Stored items
###

(* ===== verification/Relocs.v ===== *)
(** * Dynamic relocations: [collect_relocs] (lines 280-343)

    [readelf -rW] prints one table per relocation section, each introduced
    by a header line ([Offset Info Type ...], or [r_offset r_info ...] for
    FreeBSD's readelf, whose columns are renamed) and separated by blank
    lines.  The reader is a state machine over the lines: the column table
    of the current section (none between sections) and the rows kept so
    far.  A row becomes a dict; its ["Symbol's Name + Addend"] cell becomes
    the pair (symbol, addend) when it is not empty.  The line "There are no
    relocations in this file." ends the reading at once with no relocation.
    [reloc_of_row] gives the view of a row that [collect_relocated_data]
    and [generate_vtables] read ([Vtables.reloc]). *)

From S2P Require Import Prelude PyStr Proc Rows Symbols Vtables.

Module Relocs.
Import Py Rows Symbols Vtables.

Definition target_key : string := "Symbol's Name + Addend".

(** [re.match(r"^\s*Type[0-9]:", line)]: the extra lines of MIPS listings. *)
Definition is_mips_type_line (line : string) : bool :=
  match lstrip line with
  | String "T" (String "y" (String "p" (String "e" (String d (String ":" _))))) => is_digit d
  | _ => false
  end.

(** [re.sub(r" \+ ", "+", line)] *)
Fixpoint squeeze_plus (s : string) : string :=
  match s with
  | String a ((String b (String c rest)) as s1) =>
      if ceq a " " && ceq b "+" && ceq c " " then String "+" (squeeze_plus rest)
      else String a (squeeze_plus s1)
  | String a s1 => String a (squeeze_plus s1)
  | EmptyString => EmptyString
  end.

(** The renaming of FreeBSD's column names (lines 309-316). *)
Definition freebsd_rename : gmap string string :=
  list_to_map [("r_offset", "Offset"); ("r_info", "Info"); ("r_type", "Type");
               ("st_value", "Symbol's Value"); ("st_name + r_addend", target_key)].

(** [{idx: rename[name] for idx, name in toc.items()}] *)
Definition rename_toc (toc : list string) : result (list string) :=
  map_result (fun n => match freebsd_rename !! n with
                       | Some m => Ok m
                       | None => crash:("KeyError")
                       end) toc.

(** The split of the symbolic target (lines 322-334). *)
Definition split_target (rel : gmap string cell) : result (gmap string cell) :=
  rel1 <- (match rel !! target_key, rel !! "Symbol's Name" with
           | None, Some (CStr n) => Ok (<[target_key := CStr (n +:+ "+0")]> rel)
           | None, Some _ => crash:("TypeError")
           | _, _ => Ok rel
           end) ;;
  v <- get_str rel1 target_key ;;
  if String.eqb v "" then Ok rel1
  else
    let p := split_char "+" v in
    let p := match p with [x] => [""; x] | _ => p end in
    match p with
    | p0 :: p1 :: _ =>
        match int16 p1 with
        | Some a => Ok (<[target_key := CPair p0 a]> rel1)
        | None => crash:("ValueError")
        end
    | _ => crash:("IndexError")
    end.

Record rstate := mk_rstate {
  rs_toc : option (list string);
  rs_rels : list (gmap string cell)
}.

Definition rstate_init : rstate := mk_rstate None [].

(** One line of the loop; [None] is the early [return []]. *)
Definition reloc_line (st : rstate) (raw : string) : result (option rstate) :=
  let line := strip raw in
  if String.eqb line "" then Ok (Some (mk_rstate None (rs_rels st)))
  else if String.eqb line "There are no relocations in this file." then Ok None
  else if is_mips_type_line line then Ok (Some st)
  else if startswith (lstrip line) "Offset" then
    match rs_toc st with
    | Some _ => fatal:("multiple headers in output of readelf")
    | None => Ok (Some (mk_rstate (Some (make_toc ∅ (split_ws2 line))) (rs_rels st)))
    end
  else if startswith (lstrip line) "r_offset" then
    match rs_toc st with
    | Some _ => fatal:("multiple headers in output of readelf")
    | None =>
        toc <- rename_toc (make_toc ∅ (split_ws2 line)) ;;
        Ok (Some (mk_rstate (Some toc) (rs_rels st)))
    end
  else
    match rs_toc st with
    | Some toc =>
        let words := split_runs isspace (squeeze_plus line) in
        rel <- parse_row words toc ["Offset"; "Info"] ;;
        rel <- split_target rel ;;
        Ok (Some (mk_rstate (Some toc) (rs_rels st ++ [rel])))
    | None => Ok (Some st)
    end.

Fixpoint reloc_loop (f : string) (st : rstate) (lines : list string)
  : result (list (gmap string cell)) :=
  match lines with
  | [] =>
      match rs_toc st with
      | None => fatal:("failed to analyze relocations in " +:+ f)
      | Some _ => Ok (rs_rels st)
      end
  | l :: ls =>
      o <- reloc_line st l ;;
      match o with
      | None => Ok []
      | Some st' => reloc_loop f st' ls
      end
  end.

Section Collect.
Context `{System}.

(** [collect_relocs(f)] *)
Definition collect_relocs (f : string) : result (list (gmap string cell)) :=
  is_macho <- is_macho_file f ;;
  if is_macho then Ok []
  else
    out <- run ["readelf"; "-rW"; f] "" ;;
    reloc_loop f rstate_init (splitlines out).
End Collect.

(** The keys of a row that the vtable code reads: [rel["Type"]],
    [rel["Offset"]] and [rel["Symbol's Name + Addend"]]. *)
Definition reloc_of_row (row : gmap string cell) : reloc :=
  mk_reloc (get_hex row "Offset")
           (match row !! "Type" with Some (CStr t) => Some t | _ => None end)
           (match row !! target_key with Some (CPair n a) => Some (n, a) | _ => None end).

(** The shape of a row after [split_target]: [Offset] and [Info] converted
    or empty, the target a pair or empty. *)
Definition row_ok (row : gmap string cell) : Prop :=
  hex_ok row "Offset" /\ hex_ok row "Info" /\
  (row !! target_key = Some (CStr "") \/ exists n a, row !! target_key = Some (CPair n a)).

Definition no_header_line (l : string) : Prop :=
  strip l <> "There are no relocations in this file." /\
  startswith (lstrip (strip l)) "Offset" = false /\
  startswith (lstrip (strip l)) "r_offset" = false.

#[local] Instance no_header_line_dec l : Decision (no_header_line l).
Proof. unfold no_header_line. apply _. Defined.

Definition plt_listing : list string :=
  ["Relocation section '.rela.plt' at offset 0x5d0 contains 1 entry:";
   "  Offset          Info           Type           Sym. Value    Sym. Name + Addend"].

Definition gnu_listing : list string :=
  ["Relocation section '.rela.dyn' at offset 0x4a8 contains 2 entries:";
   "    Offset             Info             Type               Symbol's Value  Symbol's Name + Addend";
   "0000000000003df8  0000000000000008 R_X86_64_RELATIVE                         1130";
   "0000000000004028  0000000600000006 R_X86_64_GLOB_DAT      0000000000000000 __cxa_finalize@GLIBC_2.2.5 + 0"].

Definition listing_tools (out : string) : System := fun args _ =>
  match args with
  | ["readelf"; "-rW"; _] => Spawned (mk_completed 0 out "")
  | "file" :: _ => Spawned (mk_completed 0 "lib.so: ELF 64-bit LSB shared object" "")
  | _ => SpawnFailed
  end.

(** ** Theorems *)

Import PyFacts.

Lemma split_target_ok rel rel' :
  split_target rel = Ok rel' ->
  (forall k, k <> target_key -> rel' !! k = rel !! k) /\
  (rel' !! target_key = Some (CStr "") \/ exists n a, rel' !! target_key = Some (CPair n a)).
Proof.
  unfold split_target. intros H. inv_bind.
  assert (forall k, k <> target_key -> a !! k = rel !! k) as Ha1.
  { intros k Hk. destruct (rel !! target_key), (rel !! "Symbol's Name") as [[]|];
      inversion Ha; subst; rewrite ?lookup_insert_ne; congruence. }
  unfold get_str in Ha0. destruct (a !! target_key) as [[v'| |]|] eqn:Et; inversion Ha0; subst.
  destruct (String.eqb_spec a0 "") as [->|Hne].
  { inversion H; subst. split; [done|by left]. }
  repeat case_match; simplify_eq.
  all: split; [intros k Hk; rewrite lookup_insert_ne; auto|].
  all: right; do 2 eexists; by rewrite lookup_insert_eq.
Qed.

Lemma reloc_line_ok st l st' :
  Forall row_ok (rs_rels st) -> reloc_line st l = Ok (Some st') -> Forall row_ok (rs_rels st').
Proof.
  unfold reloc_line. intros Hst H.
  repeat case_match; simplify_eq/=; inv_bind; simplify_eq/=; try done.
  apply Forall_app; split; [done|]. constructor; [|done].
  destruct (split_target_ok _ _ Ha0) as [Hk Ht].
  split; [|split]; [| |done]; unfold hex_ok; rewrite Hk by done;
    eapply parse_row_hex; eauto; set_solver.
Qed.

Lemma reloc_loop_ok f st ls rows :
  Forall row_ok (rs_rels st) -> reloc_loop f st ls = Ok rows -> Forall row_ok rows.
Proof.
  revert st. induction ls as [|l ls IH]; simpl; intros st Hst H.
  - by destruct (rs_toc st); simplify_eq.
  - inv_bind. destruct a as [st'|]; [|by simplify_eq].
    eapply IH; [by eapply reloc_line_ok|done].
Qed.

(** C9: every relocation row [collect_relocs] returns has its [Offset]
    and [Info] converted from hexadecimal (or empty), and its symbolic
    target split into a (symbol, addend) pair (or empty): the shapes
    [collect_relocated_data] and [generate_vtables] read. *)
Theorem collect_relocs_rows_ok `{System} f rows :
  collect_relocs f = Ok rows -> Forall row_ok rows.
Proof.
  unfold collect_relocs. intros Hr. inv_bind.
  destruct a; [by simplify_eq; constructor|]. inv_bind.
  eapply reloc_loop_ok; [|exact Hr]. constructor.
Qed.

Lemma collect_relocs_rows_ok_witness :
  exists rows, @collect_relocs (listing_tools (join nl gnu_listing)) "lib.so" = Ok rows /\
               Forall row_ok rows.
Proof.
  eexists. split; [vm_compute; reflexivity|].
  apply (@collect_relocs_rows_ok (listing_tools (join nl gnu_listing)) "lib.so").
  vm_compute. reflexivity.
Defined.

(** C20: a target written [name + addend] is split at the [+] into the
    symbol name and the hexadecimal addend. *)
Theorem split_target_pair rel n h a :
  rel !! target_key = Some (CStr (n +:+ "+" +:+ h)) ->
  has_char "+" n = false -> has_char "+" h = false -> int16 h = Some a ->
  split_target rel = Ok (<[target_key := CPair n a]> rel).
Proof.
  intros Ht Hn Hh Ha. unfold split_target. rewrite Ht. simpl. unfold get_str. rewrite Ht. simpl.
  destruct (String.eqb_spec (n +:+ "+" +:+ h) "") as [E|_].
  { apply (f_equal String.length) in E. rewrite !length_append in E. simpl in E. lia. }
  rewrite (split_char_app "+" n h Hn), (split_char_free _ _ Hh). simpl. by rewrite Ha.
Qed.

Lemma split_target_pair_witness :
  split_target {[target_key := CStr "_ZTI1C+10"]} = Ok {[target_key := CPair "_ZTI1C" 16]}.
Proof.
  rewrite (split_target_pair _ "_ZTI1C" "10" 16); [|reflexivity..].
  by rewrite insert_singleton.
Defined.

(** C31: a target with no [+] (the addend of a [R_X86_64_RELATIVE]
    relocation) is read as an addend with an empty symbol name, not as a
    symbol name with addend 0. *)
Theorem split_target_addend_only rel h a :
  rel !! target_key = Some (CStr h) -> h <> EmptyString ->
  has_char "+" h = false -> int16 h = Some a ->
  split_target rel = Ok (<[target_key := CPair "" a]> rel).
Proof.
  intros Ht Hne Hh Ha. unfold split_target. rewrite Ht. simpl. unfold get_str. rewrite Ht. simpl.
  destruct (String.eqb_spec h "") as [E|_]; [done|].
  rewrite (split_char_free _ _ Hh). simpl. by rewrite Ha.
Qed.

Lemma split_target_addend_only_witness :
  split_target {[target_key := CStr "1130"]} = Ok {[target_key := CPair "" 4400]}.
Proof.
  rewrite (split_target_addend_only _ "1130" 4400); [|reflexivity|discriminate|reflexivity..].
  by rewrite insert_singleton.
Defined.

Lemma reloc_line_no_header rs l :
  no_header_line l ->
  exists rs', reloc_line (mk_rstate None rs) l = Ok (Some (mk_rstate None rs')).
Proof.
  intros (H1 & H2 & H3). unfold reloc_line.
  destruct (String.eqb _ ""); [by eexists|].
  destruct (String.eqb_spec (strip l) "There are no relocations in this file."); [done|].
  destruct (is_mips_type_line _); [by eexists|].
  unfold startswith in *. rewrite H2, H3. by eexists.
Qed.

(** C21: a [readelf -rW] output with no header line (and without the
    "no relocations" notice) is the fatal error "failed to analyze
    relocations". *)
Theorem reloc_loop_no_header f ls :
  Forall no_header_line ls ->
  reloc_loop f rstate_init ls = fatal:("failed to analyze relocations in " +:+ f).
Proof.
  unfold rstate_init. generalize (@nil (gmap string cell)) as rs.
  induction ls as [|l ls IH]; intros rs Hls; [done|].
  apply Forall_cons in Hls as [Hl Hls]. simpl.
  destruct (reloc_line_no_header rs l Hl) as [rs' ->]. simpl. by apply IH.
Qed.

Lemma reloc_loop_no_header_witness :
  Forall no_header_line ["Relocation section '.rela.dyn' at offset 0x4a8 contains 2 entries:"; "  "] /\
  reloc_loop "lib.so" rstate_init ["Relocation section '.rela.dyn' at offset 0x4a8 contains 2 entries:"; "  "]
    = fatal:("failed to analyze relocations in lib.so").
Proof.
  assert (Forall no_header_line ["Relocation section '.rela.dyn' at offset 0x4a8 contains 2 entries:"; "  "]) as H
    by (repeat constructor; apply (bool_decide_unpack _); vm_compute; exact I).
  split; [exact H|]. exact (reloc_loop_no_header "lib.so" _ H).
Defined.

(** The reader relies on the column names of the wide format: under a
    header that names the target column otherwise (the narrow format says
    [Sym. Name + Addend]) the first row raises [KeyError]. *)
Example narrow_header_row :
  reloc_loop "lib.so" rstate_init
    (plt_listing ++ ["000000003fc8  000300000007 R_X86_64_JUMP_SLO 0000000000000000 foo + 0"])
  = crash:("KeyError").
Proof. vm_compute. reflexivity. Qed.

End Relocs.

###

WORK ITEM
Looking back over the data above, restate word for word the lines that begin at the line with "Lemma reloc_line_ok st" and end at the line with "(** C9: every", inclusive.

COMPLETED EXERCISE
Lemma reloc_line_ok st l st' :
  Forall row_ok (rs_rels st) -> reloc_line st l = Ok (Some st') -> Forall row_ok (rs_rels st').
Proof.
  unfold reloc_line. intros Hst H.
  repeat case_match; simplify_eq/=; inv_bind; simplify_eq/=; try done.
  apply Forall_app; split; [done|]. constructor; [|done].
  destruct (split_target_ok _ _ Ha0) as [Hk Ht].
  split; [|split]; [| |done]; unfold hex_ok; rewrite Hk by done;
    eapply parse_row_hex; eauto; set_solver.
Qed.

Lemma reloc_loop_ok f st ls rows :
  Forall row_ok (rs_rels st) -> reloc_loop f st ls = Ok rows -> Forall row_ok rows.
Proof.
  revert st. induction ls as [|l ls IH]; simpl; intros st Hst H.
  - by destruct (rs_toc st); simplify_eq.
  - inv_bind. destruct a as [st'|]; [|by simplify_eq].
    eapply IH; [by eapply reloc_line_ok|done].
Qed.

(** C9: every relocation row [collect_relocs] returns has its [Offset]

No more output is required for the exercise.